** BRIEF **
Across the data below, state how many lines hold "reflexivity", and reply with nothing but that number.
* * * * * * *
(* ===== verification/RuntimeTheorems.v ===== *)
(** * Lemmas on the companion runtime

    The runtime is a client of the store: whatever a turn and the threads around
    it do, the store is reached by a sequence of its calls ([client]).  The rest
    of the file follows one turn step by step. *)

From S2P Require Import Prelude PyFloat PyValue Json PyDatetime Admission TrustedContext TrustedPolicy.
From S2P Require Import EmotionalModels EmotionalTransition EmotionalMigration Relationship EmotionPresentation StorageContracts LocalStorage StorageSpec.
From S2P Require Import StorageInvariant StorageTheorems CompanionRuntime.
Local Open Scope runtime_scope.

(** ** Steps of a run *)

Lemma bind_cases {A B} (c : R A) (k : A -> R B) rt r rt' :
  bind c k rt = (r, rt') ->
  (exists e, c rt = (Err e, rt') /\ r = Err e)
  \/ exists a rt1, c rt = (Ok a, rt1) /\ k a rt1 = (r, rt').
Proof. unfold bind. destruct (c rt) as [[a|e] rt1] eqn:E; intros H; [right|left]; naive_solver. Qed.

Lemma try_cases {A} (c : R A) h rt r rt' :
  try_all c h rt = (r, rt') ->
  (exists a, c rt = (Ok a, rt') /\ r = Ok a)
  \/ exists e rt1, c rt = (Err e, rt1) /\ h e rt1 = (r, rt').
Proof. unfold try_all. destruct (c rt) as [[a|e] rt1] eqn:E; intros H; [left|right]; naive_solver. Qed.

Lemma lift_cases {A E} (f : E -> turn_exn) (x : result E A) rt r rt' :
  lift f x rt = (r, rt') -> rt' = rt /\ r = match x with Ok a => Ok a | Err e => Err (f e) end.
Proof. unfold lift. intros [= <- <-]. done. Qed.

Lemma storage_cases {A} (c : M A) rt r rt' :
  storage c rt = (r, rt') ->
  exists x s, c (rt_store rt) = (x, s) /\ rt' = with_store rt s
    /\ r = match x with Ok a => Ok a | Err e => Err (TStorage e) end.
Proof. unfold storage. destruct (c (rt_store rt)) as [[a|e] s]; intros [= <- <-]; eauto. Qed.

(** Splits a successful run into its successful steps. *)
Ltac inv_run :=
  repeat match goal with
  | H : bind _ _ _ = (Ok _, _) |- _ =>
      let a := fresh "a" in let rt := fresh "rt" in let E := fresh "E" in
      apply bind_cases in H as [(? & _ & H)|(a & rt & E & H)]; [discriminate H|]
  | H : lift _ _ _ = (Ok _, _) |- _ =>
      let E := fresh "L" in
      apply lift_cases in H as [-> H]; case_match; [injection H as ->|discriminate H]
  | H : storage _ _ = (Ok _, _) |- _ =>
      let x := fresh "x" in let s := fresh "s" in let E := fresh "S" in
      apply storage_cases in H as ([x|x] & s & E & -> & H); [injection H as ->|discriminate H]
  | H : ret _ _ = (Ok _, _) |- _ => injection H as <- <-
  | H : raise _ _ = (Ok _, _) |- _ => discriminate H
  end.

Section Lemmas.
Context `{FR : FloatRepr, SH : Sha256, LM : Libm, IF : IsoFormat, PT : PyText}.

(** ** The store as seen from the runtime *)

Definition reaches (s s' : store) : Prop := exists l, Forall call_ok l /\ s' = run_calls l s.

Lemma reaches_refl s : reaches s s.
Proof. by exists []. Qed.

Lemma reaches_trans s1 s2 s3 : reaches s1 s2 -> reaches s2 s3 -> reaches s1 s3.
Proof.
  intros (l1 & F1 & ->) (l2 & F2 & ->). exists (l1 ++ l2). split; [by apply Forall_app|].
  unfold run_calls. by rewrite fold_left_app.
Qed.

Lemma reaches_call c s s' : call_ok c -> s' = run_call c s -> reaches s s'.
Proof. intros Hc ->. exists [c]. by repeat constructor. Qed.

Lemma reaches_wf s s' : reaches s s' -> store_wf s -> store_wf s'.
Proof. intros (l & F & ->). by apply run_calls_wf. Qed.

(** An action of the runtime acts on the store by calls only. *)
Definition client {A} (c : R A) : Prop :=
  forall rt r rt', c rt = (r, rt') -> reaches (rt_store rt) (rt_store rt').

Lemma client_bind {A B} (c : R A) (k : A -> R B) : client c -> (forall a, client (k a)) -> client (bind c k).
Proof.
  intros Hc Hk rt r rt' [(e & E & _)|(a & rt1 & E1 & E2)]%bind_cases; [by eapply Hc|].
  eapply reaches_trans; [by eapply Hc|by eapply Hk].
Qed.

Lemma client_try {A} (c : R A) h : client c -> (forall e, client (h e)) -> client (try_all c h).
Proof.
  intros Hc Hh rt r rt' [(a & E & _)|(e & rt1 & E1 & E2)]%try_cases; [by eapply Hc|].
  eapply reaches_trans; [by eapply Hc|by eapply Hh].
Qed.

Lemma client_ret {A} (a : A) : client (ret a).
Proof. intros rt r rt' [= _ <-]. apply reaches_refl. Qed.

Lemma client_raise {A} e : client (raise (A := A) e).
Proof. intros rt r rt' [= _ <-]. apply reaches_refl. Qed.

Lemma client_lift {A E} (f : E -> turn_exn) (x : result E A) : client (lift f x).
Proof. intros rt r rt' [-> _]%lift_cases. apply reaches_refl. Qed.

Lemma client_logged p : client (logged p).
Proof. intros rt r rt' [= _ <-]. apply reaches_refl. Qed.

(** A store operation that is one of the calls. *)
Lemma client_storage {A} (c : M A) (k : call) :
  call_ok k -> (forall s, run_call k s = (c s).2) -> client (storage c).
Proof.
  intros Hk Hr rt r rt' (x & s & E & -> & _)%storage_cases. cbn. apply (reaches_call k); [done|].
  by rewrite Hr, E.
Qed.

Context (limit : Z) (env : surroundings).
Context (Hothers : forall n, Forall call_ok (t_others env n)).

Lemma client_others n : client (others env n).
Proof. intros rt r rt' [= _ <-]. by exists (t_others env n). Qed.

Lemma client_provider : client (_provider_port env).
Proof.
  intros rt r rt'. unfold _provider_port. destruct (rt_model rt); [|destruct (t_factory env) as [[]|]];
    intros [= _ <-]; apply reaches_refl.
Qed.

Lemma commit_args_ok rid g text resp e r p rev : args_ok (commit_args env rid g text resp e r p rev).
Proof.
  split; cbn; intros d [= <-]; unfold dict_ok; apply (bool_decide_unpack _); done.
Qed.

Create HintDb client.
Local Hint Resolve client_ret client_raise client_lift client_logged client_others client_provider : client.

Ltac client_tac :=
  repeat lazymatch goal with
  | |- client (bind _ _) => apply client_bind; [|intros ?]
  | |- client (try_all _ _) => apply client_try; [|intros ?]
  | |- client (match _ with _ => _ end) => case_match
  | |- _ => solve [eauto with client]
  end.

Lemma client_execute rid g text : client (_execute_reserved_turn limit env rid g text).
Proof.
  unfold _execute_reserved_turn, _load_state, _load_context. client_tac.
  - by apply (client_storage _ (CLoadState (t_now_unix env))).
  - by apply (client_storage _ (CLoadHistory (PInt limit))).
  - by apply (client_storage _ (CLoadMemories (PInt 5))).
  - eapply (client_storage _ (CCommit (t_now_iso env) _)); [apply commit_args_ok|reflexivity].
Qed.

Lemma client_turn rid text : client (commit_turn_async limit env rid text).
Proof.
  unfold commit_turn_async, _commit_turn_inner. client_tac.
  - by apply (client_storage _ (CReserve rid text)).
  - apply client_execute.
  - by apply (client_storage _ (CRelease rid (PInt z))).
Qed.

(** ** The stored states *)

(** What [load_user_state] reads from a database. *)
Definition loaded_of (ts : float) (d : database) : result storage_exn LoadedUserState :=
  match profiles d with
  | None =>
      let* e := neutral_emotional_snapshot ts in
      let* r := neutral_relationship_snapshot ts in
      Ok (mkLoaded 0 None (PDict []) (PDict e) (PDict r))
  | Some p =>
      if (pr_revision p <? 0)%Z then Err (PersistenceError (u "invalid_state"))
      else Ok (mkLoaded (pr_revision p) (pr_persona p) (as_dict (json_decode (pr_user_profile p)))
             (as_dict (json_decode (pr_emotional p))) (as_dict (json_decode (pr_relationship p))))
  end.

(** The pair of states a turn starts from. *)
Definition stored_states (ts : float) (d : database) (e : EmotionalStateV1) (r : RelationshipStateV1) : Prop :=
  exists st, loaded_of ts d = Ok st /\ migrate_legacy_snapshot (ls_emotional st) = Ok e
    /\ migrate_legacy_relationship_snapshot (ls_relationship st) = Ok r.

Lemma wp_load_state ts d t cl fs :
  t = None \/ t = Some d ->
  wp (load_user_state ts) (mkStore d t cl fs) (fun r s' =>
    committed s' = d /\ (t = None -> tx s' = None) /\ closed s' = cl
    /\ (cl = false -> fs = [] -> r = loaded_of ts d /\ faults s' = [])
    /\ forall st, r = Ok st -> loaded_of ts d = Ok st).
Proof.
  intros [-> | ->]; destruct cl, fs as [|[|[]] fs]; unfold load_user_state, wp, mbind, sanitize_read, mtry,
    _connection, query, execute, next_fault, mlift; cbn [closed faults view tx committed put_view drop_tx fst snd];
    unfold loaded_of, mraise; cbn [fst snd committed tx closed faults]; try done;
    destruct (profiles d) as [p|]; cbn [fst snd]; unfold mret, mraise; cbn [fst snd];
    repeat (case_match; cbn [fst snd committed tx closed faults rbind] in * ); naive_solver.
Qed.

Lemma load_state_inv ts s st s' :
  store_wf s -> load_user_state ts s = (Ok st, s') ->
  loaded_of ts (committed s) = Ok st /\ committed s' = committed s.
Proof.
  intros [W I] E. destruct s as [d t cl fs]. unfold idle in I. cbn [committed tx] in *.
  pose proof (wp_intro _ _ _ _ _ (wp_load_state ts d t cl fs I) E) as (H1 & _ & _ & _ & H2). auto.
Qed.

Lemma loaded_revision ts d st : loaded_of ts d = Ok st -> ls_revision st = current_revision_of d.
Proof.
  unfold loaded_of, current_revision_of. destruct (profiles d); intros H; inv_ok; done.
Qed.

Lemma loaded_ext ts d d' : profiles d' = profiles d -> loaded_of ts d' = loaded_of ts d.
Proof. unfold loaded_of. by intros ->. Qed.

Lemma migrate_from_dict v s : EmotionalStateV1_from_dict v = Ok s -> migrate_legacy_snapshot v = Ok s.
Proof.
  intros H. destruct v as [| | | | | | |d| |]; try done.
  assert (dhas d (u "schema_version") = true) as [x Hx]%dhas_dget.
  { cbn [EmotionalStateV1_from_dict] in H. inv_ok. by apply negb_false_iff. }
  by rewrite (migrate_v1 d x).
Qed.

Lemma rel_migrate_from_dict v s :
  RelationshipStateV1_from_dict v = Ok s -> migrate_legacy_relationship_snapshot v = Ok s.
Proof.
  intros H. destruct v as [| | | | | | |d| |]; try done.
  assert (dhas d (u "schema_version") = true) as [x Hx]%dhas_dget.
  { cbn [RelationshipStateV1_from_dict] in H. inv_ok. by apply negb_false_iff. }
  by rewrite (rel_migrate_v1 d x).
Qed.

Lemma transition_state_wf e a t c x : transition e a t c = Ok x -> state_wf (tr_state x) = true.
Proof. unfold transition. intros H. inv_ok. by apply create_iff in E1 as [_ W]. Qed.

Lemma transition_rel_wf r a t c r' : transition_relationship r a t c = Ok r' -> rel_wf r'.
Proof. unfold transition_relationship. intros H. inv_ok. by apply rel_create_iff in H as [_ W]. Qed.

Lemma to_dict_ok e : dict_ok (EmotionalStateV1_to_dict e).
Proof. unfold dict_ok. apply (bool_decide_unpack _). done. Qed.

Lemma rel_to_dict_ok r : dict_ok (RelationshipStateV1_to_dict r).
Proof. unfold dict_ok. apply (bool_decide_unpack _). done. Qed.

(** The rendering of two valid states, once stored, is what the next turn starts from. *)
Lemma stored_back ts d p e r :
  state_wf e = true -> rel_wf r -> profiles d = Some p -> (0 <= pr_revision p)%Z ->
  json_encode true (PDict (EmotionalStateV1_to_dict e)) = Ok (pr_emotional p) ->
  json_encode true (PDict (RelationshipStateV1_to_dict r)) = Ok (pr_relationship p) ->
  stored_states ts d e r.
Proof.
  intros We Wr Hp Hn E1 E2. unfold stored_states, loaded_of. rewrite Hp, (proj2 (Z.ltb_ge _ _) Hn).
  pose proof (emotional_roundtrip true _ _ e (to_dict_ok e) (from_dict_to_dict e We) E1) as R1.
  pose proof (relationship_roundtrip true _ _ r (rel_to_dict_ok r) (rel_from_dict_to_dict r Wr) E2) as R2.
  eexists. split; [reflexivity|]. cbn [ls_emotional ls_relationship].
  destruct (dict_decode _ _ E1) as [d1 H1], (dict_decode _ _ E2) as [d2 H2]. rewrite H1, H2 in *. cbn [as_dict].
  split; [by apply migrate_from_dict|by apply rel_migrate_from_dict].
Qed.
* * * * * * *
** RESPONSE TO THIS EXERCISE **
2